Recorded data

(** ** ledger.lua *)
Lemma ledger_refines v q e ttl extra :
  rep v q -> even_length extra = true -> (0 < ttl -> T = true) ->
  lua_wp (ledger_lua (Keys.ledger K e) (Keys.effects K) (Keys.stats K) e ttl extra) v
    (fun r v' => exists i, fresh_id (last_id (q_effects q)) i /\
       rep v' (q_ledger e extra i q).1 /\ r = Ok (q_ledger e extra i q).2).
Proof.
  intros Hr He HT. unfold ledger_lua, q_ledger. apply wp_bind.
  eapply (wp_mono _ _ _ (fun r v' => r = Ok (bool_decide (e ∉ q_marks q)) /\
    rep v' (if decide (e ∈ q_marks q) then q
            else with_effects (q_effects q) ({[e]} ∪ q_marks q) q))).
  - assert (Hset : forall ex r v', doc (SET (Keys.ledger K e) "1" true ex) v r v' ->
      (forall t, ex = Some t -> 0 < t /\ T = true) ->
      r = Ok (bool_decide (e ∉ q_marks q)) /\
      rep v' (if decide (e ∈ q_marks q) then q
              else with_effects (q_effects q) ({[e]} ∪ q_marks q) q)).
    { intros ex r v' Hd Hex.
      apply (rep_set_mark K G T v q _ _ _ _ Hr) in Hd as [(? & -> & ->)|(? & -> & ?)];
        [| |done].
      - rewrite bool_decide_false by tauto. by rewrite decide_True.
      - rewrite bool_decide_true by done. by rewrite decide_False. }
    destruct (Z.ltb_spec 0 ttl); lua_norm; intros r v' Hd; apply Hset in Hd;
      [by destruct Hd as [-> ?]|intros t [= <-]; auto|by destruct Hd as [-> ?]|done].
  - clear Hr v. intros r v [-> Hr]. case_decide as Hm.
    + rewrite bool_decide_false by tauto. cbn [negb]. lua_step.
      by eexists; split; [apply next_id_fresh|].
    + rewrite bool_decide_true by done. cbn [negb]. lua_add i Hi; [|by cbn].
      lua_step. by exists i.
Qed.

(** ** schedule.lua *)
Lemma move_refines `{CJson} (l : list string) : forall v q,
  rep v q ->
  (forall m, m ∈ l -> exists fs, cjson_decode m = Ok fs /\ valid_fields fs = true) ->
  lua_wp (for_each l (fun member _ =>
      call (ZREM (Keys.delayed K) member) ;;;
      fields <- of_result (cjson_decode member) ;;
      call (XADD (Keys.stream K) fields) ;;;
      Ret tt)%prog tt) v
    (fun r v' => r = Ok tt /\ exists q', moved l q q' /\ rep v' q').
Proof.
  induction l as [|m l IH]; intros v q Hr Hl; cbn [for_each].
  - split; [done|]. exists q. by split; [constructor|].
  - destruct (Hl m) as (fs & Hm & Hfs); [by left|].
    lua_step. rewrite Hm. cbn [of_result]. lua_add i Hi; [|done].
    eapply wp_mono; [apply IH; [done|]|].
    + intros m' Hm'. apply Hl. by right.
    + intros r v' (-> & q' & Hq' & Hr'). split; [done|]. exists q'.
      split; [|done]. by eapply moved_cons.
Qed.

§ WHAT YOU NEED TO DO: Exactly reproduce every line of the records.

§ RESULT OF THE TASK:
(** ** ledger.lua *)
Lemma ledger_refines v q e ttl extra :
  rep v q -> even_length extra = true -> (0 < ttl -> T = true) ->
  lua_wp (ledger_lua (Keys.ledger K e) (Keys.effects K) (Keys.stats K) e ttl extra) v
    (fun r v' => exists i, fresh_id (last_id (q_effects q)) i /\
       rep v' (q_ledger e extra i q).1 /\ r = Ok (q_ledger e extra i q).2).
Proof.
  intros Hr He HT. unfold ledger_lua, q_ledger. apply wp_bind.
  eapply (wp_mono _ _ _ (fun r v' => r = Ok (bool_decide (e ∉ q_marks q)) /\
    rep v' (if decide (e ∈ q_marks q) then q
            else with_effects (q_effects q) ({[e]} ∪ q_marks q) q))).
  - assert (Hset : forall ex r v', doc (SET (Keys.ledger K e) "1" true ex) v r v' ->
      (forall t, ex = Some t -> 0 < t /\ T = true) ->
      r = Ok (bool_decide (e ∉ q_marks q)) /\
      rep v' (if decide (e ∈ q_marks q) then q
              else with_effects (q_effects q) ({[e]} ∪ q_marks q) q)).
    { intros ex r v' Hd Hex.
      apply (rep_set_mark K G T v q _ _ _ _ Hr) in Hd as [(? & -> & ->)|(? & -> & ?)];
        [| |done].
      - rewrite bool_decide_false by tauto. by rewrite decide_True.
      - rewrite bool_decide_true by done. by rewrite decide_False. }
    destruct (Z.ltb_spec 0 ttl); lua_norm; intros r v' Hd; apply Hset in Hd;
      [by destruct Hd as [-> ?]|intros t [= <-]; auto|by destruct Hd as [-> ?]|done].
  - clear Hr v. intros r v [-> Hr]. case_decide as Hm.
    + rewrite bool_decide_false by tauto. cbn [negb]. lua_step.
      by eexists; split; [apply next_id_fresh|].
    + rewrite bool_decide_true by done. cbn [negb]. lua_add i Hi; [|by cbn].
      lua_step. by exists i.
Qed.

(** ** schedule.lua *)
Lemma move_refines `{CJson} (l : list string) : forall v q,
  rep v q ->
  (forall m, m ∈ l -> exists fs, cjson_decode m = Ok fs /\ valid_fields fs = true) ->
  lua_wp (for_each l (fun member _ =>
      call (ZREM (Keys.delayed K) member) ;;;
      fields <- of_result (cjson_decode member) ;;
      call (XADD (Keys.stream K) fields) ;;;
      Ret tt)%prog tt) v
    (fun r v' => r = Ok tt /\ exists q', moved l q q' /\ rep v' q').
Proof.
  induction l as [|m l IH]; intros v q Hr Hl; cbn [for_each].
  - split; [done|]. exists q. by split; [constructor|].
  - destruct (Hl m) as (fs & Hm & Hfs); [by left|].
    lua_step. rewrite Hm. cbn [of_result]. lua_add i Hi; [|done].
    eapply wp_mono; [apply IH; [done|]|].
    + intros m' Hm'. apply Hl. by right.
    + intros r v' (-> & q' & Hq' & Hr'). split; [done|]. exists q'.
      split; [|done]. by eapply moved_cons.
Qed.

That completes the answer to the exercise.